Laccase‐Catalyzed Dimerization of Honokiol and Magnolol for Multitarget Metabolic Enzyme Inhibitors

Laccases are biocatalysts with a high potential for developing green procedures to achieve new compounds. This study employed laccases in buffer solution to synthesize dimeric neolignans from honokiol and magnolol. Four laccases (LTV, POXA1b, EV3, and EV4) were first screened for honokiol dimerization in the presence of the mediator, with the variant EV4 achieving with the highest yield and in a shorter timeframe the natural houpulin A and B. Reaction conditions were optimized using a mathematical model to maximize the recovery of the desired products, achieving up to 3.42% yield.
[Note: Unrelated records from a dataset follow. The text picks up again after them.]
Lemma rep_ext s s' w T :
  rep s w T -> salt_ s' = salt_ s -> username_ s' = username_ s -> password_ s' = password_ s ->
  last_M1_ s' = last_M1_ s -> cells s' = cells s -> next_cell s' = next_cell s ->
  (forall m, ptr s' m = ptr s m) -> rep s' w T.
Proof.
  intros [] ? ? ? ? Ec En Ep. constructor; [congruence..| | | | |congruence].
  - intros m. by rewrite Ec, Ep.
  - intros m m'. rewrite !Ep. auto.
  - intros p x. rewrite Ec, En. eauto.
  - intros p x E. rewrite Ec. destruct (rep_tmp0 p x E) as [? Hne]. split; [done|].
    intros m. rewrite Ep. apply Hne.
Qed.

Lemma SRP6_allocated_rep : rep SRP6_allocated View_zero ∅.
Proof.
  constructor; try done.
  - by intros [].
  - by intros [] [].
  - intros p x E. apply elem_of_list_to_map_2 in E.
    apply list_elem_of_fmap in E as (q & [= -> ->] & E). apply elem_of_seq in E. simpl. lia.
Qed.

Definition spec_new : View :=
  w_leak (w_set k_ (k_value N_value 7) (w_set g_ 7 (w_set N_ N_value View_zero))).

Definition with_new_member (s : SRP6) (m : member) : SRP6 := (new_member m s).2.

Lemma bind_new_member m s (k : unit -> M SRP6 unit) :
  bind (new_member m) k s = k tt (with_new_member s m).
Proof. done. Qed.

Lemma SRP6_init_alloc :
  SRP6_init SRP6_zero = init_constants (foldl with_new_member SRP6_zero members) /\
  rep (foldl with_new_member SRP6_zero members) View_zero ∅.
Proof.
  split; [unfold SRP6_init; by rewrite !bind_new_member|].
  eapply rep_ext; [apply SRP6_allocated_rep|try (vm_compute; reflexivity)..].
  intros []; vm_compute; reflexivity.
Qed.

Lemma SRP6_new_rep : (SRP6_init SRP6_zero).1 = Ok tt /\ rep SRP6_new spec_new ∅.
Proof.
  unfold SRP6_new. destruct SRP6_init_alloc as [-> Hr]. revert Hr. generalize (foldl with_new_member SRP6_zero members) as s. intros s Hr.
  enough (runs init_constants s (fun _ s' => rep s' spec_new ∅)) as ([] & s' & -> & ?) by done.
  destruct N_hex_bytes as (bs & Ehex & Ebs).
  unfold init_constants, BN_hex2bn, BN_set_word.
  apply runs_bind. eapply runs_assign; [done|done|]. intros s1 Hr1.
  apply runs_bind. eapply runs_assign; [done|done|]. intros s2 Hr2.
  rewrite (hex2bn_value _ _ Ehex), Ebs in Hr2. pose proof N_value_range.
  eapply runs_set_k; [exact Hr2|simpl; lia..|]. intros s3 Hr3. exact Hr3.
Qed.

Lemma BN_free_member s m x :
  cells s !! ptr s m = Some x -> ptr s m <> 0%nat ->
  BN_free (Mem m) s = (Ok tt, set_cells (delete (ptr s m) (cells s)) (next_cell s) s).
Proof. intros E ?. unfold BN_free. simpl. destruct (decide (ptr s m = 0%nat)); [done|]. by rewrite E. Qed.

Fixpoint free_all (ms : list member) : M SRP6 unit :=
  match ms with [] => ret tt | m :: ms => do! BN_free (Mem m) in free_all ms end.

Lemma free_all_spec ms : forall s,
  NoDup ms -> (forall m m', ptr s m = ptr s m' -> m = m') ->
  (forall m, m ∈ ms -> ptr s m <> 0%nat /\ exists x, cells s !! ptr s m = Some x) ->
  runs (free_all ms) s (fun _ s' =>
    (size (cells s) = size (cells s') + length ms)%nat /\ cells s' ⊆ cells s).
Proof.
  induction ms as [|m ms IH]; intros s Hnd Hinj Hall; simpl.
  - apply runs_ret. split; [lia|done].
  - inversion Hnd as [|? ? Hm Hnd']; subst.
    destruct (Hall m) as (H0 & x & Hx); [left|]. apply runs_bind.
    eexists _, _. split; [by eapply BN_free_member|].
    eapply runs_mono; [apply IH; [done|done|]|].
    + intros m' Hm'. simpl. destruct (Hall m') as (? & y & Hy); [by right|].
      split; [done|]. exists y. rewrite lookup_delete_ne; [done|]. intros E. by apply Hinj in E as ->.
    + simpl. intros _ s' [Hs Hsub]. rewrite map_size_delete_Some in Hs by (by eexists).
      pose proof (map_size_pos _ _ _ Hx). split; [lia|].
      etrans; [done|]. apply delete_subseteq.
Qed.

Lemma SRP6_destroy_spec s w :
  rep s w ∅ -> runs SRP6_destroy s (fun _ s' =>
    Z.of_nat (size (cells s')) = w_leaked w /\ cells s' ⊆ cells s).
Proof.
  intros Hr. enough (runs (free_all members) s (fun _ s' =>
    Z.of_nat (size (cells s')) = w_leaked w /\ cells s' ⊆ cells s)) as (a & s' & E & ?).
  { exists a, s'. split; [|done]. revert E. unfold SRP6_destroy, members. simpl.
    unfold bind. repeat (destruct (BN_free _ _) as [[[]| |] ?]; [|done..]). by intros [= <- <-]. }
  eapply runs_mono; [apply free_all_spec|].
  - by apply (bool_decide_unpack (NoDup members)).
  - apply (rep_inj _ _ _ Hr).
  - intros m _. pose proof (rep_num _ _ _ Hr m) as E. split; [|eauto].
    apply (rep_fresh _ _ _ Hr) in E. lia.
  - simpl. intros _ s' [Hs ?]. split; [|done].
    pose proof (rep_size _ _ _ Hr) as Hz. rewrite map_size_empty in Hz. simpl in *. lia.
Qed.

(** The server never changes its constants; [B] is a residue. *)
Definition server_view (w : View) : Prop :=
  w_num w N_ = N_value /\ w_num w g_ = 7 /\ w_num w k_ = k_value N_value 7 /\
  0 <= w_num w B_ < 256 ^ 32.

Definition server_ok (s : SRP6) : Prop := exists w, rep s w ∅ /\ server_view w.

Lemma SRP6_new_server_ok : server_ok SRP6_new.
Proof. exists spec_new. split; [apply SRP6_new_rep|]. repeat split; simpl; lia. Qed.

Lemma set_username_rep s w T x : rep s w T -> rep (set_username x s) (w_set_username x w) T.
Proof. by intros []; constructor. Qed.

Lemma set_only_username_ok s u : server_ok s -> server_ok (set_username u s).
Proof. intros (w & ? & ?). exists (w_set_username u w). split; [by apply set_username_rep|done]. Qed.
End lifetime.

(** ** What the server and the account tool get *)

(** The public key the server sends, for verifier [v] and secret [b]. *)
Definition server_B `{O : OpenSSL} (verifier rand : list Z) : Z :=
  (k_value N_value 7 * of_be_bytes verifier + 7 ^ of_be_bytes rand) mod N_value.

(** The exponent derived from the credentials. *)
Definition x_value `{O : OpenSSL} (username password salt : list Z) : Z :=
  of_be_bytes (SHA1 (salt ++ SHA1 (map toupper username ++ [58] ++ password))).

Section server_lemmas.
Context {O : OpenSSL} {L : OpenSSLLaws O}.
Implicit Types (s : SRP6) (w : View).

Lemma mod_N_range x : 0 <= x mod N_value < 256 ^ 32.
Proof.
  pose proof N_value_range. pose proof (Z.mod_pos_bound x N_value). lia.
Qed.

Lemma server_challenge_spec s salt verifier rand :
  server_ok s -> bytes_ok rand ->
  exists s1 s2, load_verifier salt verifier s = (Ok tt, s1) /\
    generate_server_ephemeral rand s1 = (Ok tt, s2) /\ server_ok s2 /\
    username_ s2 = username_ s /\ salt_ s2 = salt /\
    get_B_bytes s2 = (Ok (be_bytes 32 (server_B verifier rand)), s2).
Proof.
  intros (w & Hr & HN & Hg & Hk & HB) Hok.
  destruct (load_verifier_spec s w salt verifier Hr) as ([] & s1 & E1 & Hr1).
  destruct (generate_server_ephemeral_spec s1 _ rand Hr1) as ([] & s2 & E2 & Hr2); auto.
  { simpl. rewrite HN. apply N_value_range. }
  assert (w_num (spec_server_ephemeral rand (spec_load_verifier salt verifier w)) B_
    = server_B verifier rand) as EB.
  { unfold spec_server_ephemeral, server_B. simpl. by rewrite HN, Hg, Hk. }
  pose proof (mod_N_range (k_value N_value 7 * of_be_bytes verifier + 7 ^ of_be_bytes rand)) as HBr.
  exists s1, s2. split_and!; auto.
  - eexists. split; [exact Hr2|]. unfold server_view. rewrite EB. auto.
  - by rewrite (rep_username _ _ _ Hr2), (rep_username _ _ _ Hr).
  - by rewrite (rep_salt _ _ _ Hr2).
  - unfold get_B_bytes. rewrite (get_padded_spec _ _ _ _ Hr2), EB; [done|by rewrite EB].
Qed.

Lemma server_constants s :
  server_ok s ->
  get_N_bytes s = (Ok (be_bytes 32 N_value), s) /\ get_generator s = (Ok 7, s) /\
  exists B, get_B_bytes s = (Ok B, s).
Proof.
  intros (w & Hr & HN & Hg & Hk & HB). pose proof N_value_range. split_and!.
  - unfold get_N_bytes. rewrite (get_padded_spec _ _ _ _ Hr); rewrite HN; [done|lia].
  - rewrite (get_generator_spec _ _ _ Hr); rewrite Hg; [done|lia].
  - eexists. by apply (get_padded_spec _ _ _ _ Hr).
Qed.

Ltac tmp := simpl; simplify_map_eq; done.

Lemma generate_salt_and_verifier_spec s w u p salt :
  rep s w ∅ -> 0 < w_num w N_ -> bytes_ok salt ->
  runs (generate_salt_and_verifier_trinity u p salt) s (fun r s' => rep s' w ∅ /\
    r = (salt, bn2bin (w_num w g_ ^ x_value u p salt mod w_num w N_))).
Proof.
  intros Hr HN Hok. unfold generate_salt_and_verifier_trinity. cbv zeta.
  rewrite <- !app_assoc.
  set (h := SHA1 (salt ++ _)). assert (of_be_bytes h = x_value u p salt) as Eh by done.
  assert (0 <= of_be_bytes h) as Hx by (apply of_be_bytes_range, SHA1_bytes).
  unfold BN_bin2bn_new, BN_bin2bn, BN_mod_exp. do 2 (apply runs_bind).
  eapply runs_new; [done|]. intros x s1 Ex Hr1. apply runs_bind.
  eapply runs_assign; [exact Hr1|tmp|]. intros s2 Hr2. apply runs_ret, runs_bind.
  simpl in Hr2. rewrite insert_insert_eq, bin2bn_value in Hr2.
  eapply runs_new; [exact Hr2|]. intros v s3 Ev Hr3. apply runs_bind.
  assert (v <> x) by (intros ->; by rewrite lookup_insert_eq in Ev).
  eapply runs_op3; [exact Hr3|tmp..|]. intros s4 Hr4. apply runs_bind.
  simpl in Hr4. rewrite mod_exp_value, Eh in Hr4 by lia.
  eapply runs_to_vector; [exact Hr4|tmp|by apply Z.mod_pos_bound|]. apply runs_bind.
  eapply runs_free; [exact Hr4|tmp|]. intros s5 Hr5. apply runs_bind.
  eapply runs_free; [exact Hr5|tmp|]. intros s6 Hr6. apply runs_ret. split; [|done].
  replace (delete v _) with (∅ : gmap nat Z) in Hr6; [done|].
  apply map_eq. intros q. destruct (decide (q = v)), (decide (q = x)); subst; by simplify_map_eq.
Qed.
End server_lemmas.

(** ** Scripts of calls *)

(** The public methods that return nothing, with the random bytes they draw. *)
Inductive command :=
| Cmd_set_only_username (username : list Z)
| Cmd_load_verifier (salt verifier : list Z)
| Cmd_generate_server_ephemeral (rand_bytes : list Z)
| Cmd_load_constants (N_bytes : list Z) (g_value : Z)
| Cmd_load_salt (salt : list Z)
| Cmd_set_credentials (username password : list Z)
| Cmd_generate_client_ephemeral (rand_bytes : list Z).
Interestingly, the optimized conditions also afforded the synthesis of other dimeric compounds, a magnolol dimer and a mixed honokiol–magnolol dimer with comparable yields. In silico studies investigated the substrate's compatibility with the EV4 binding site, highlighting the noncovalent interactions that enhance the stability of the radical formation, thus supporting the production of the obtained products. The four dimeric compounds were studied as metabolic enzyme inhibitors (lipase, α-amylase, and α-glucosidase) by in vitro and in silico experiments. The dimers exhibited more potent inhibitory activity than honokiol and magnolol, with houpulin B showing the strongest inhibition toward all tested enzymes.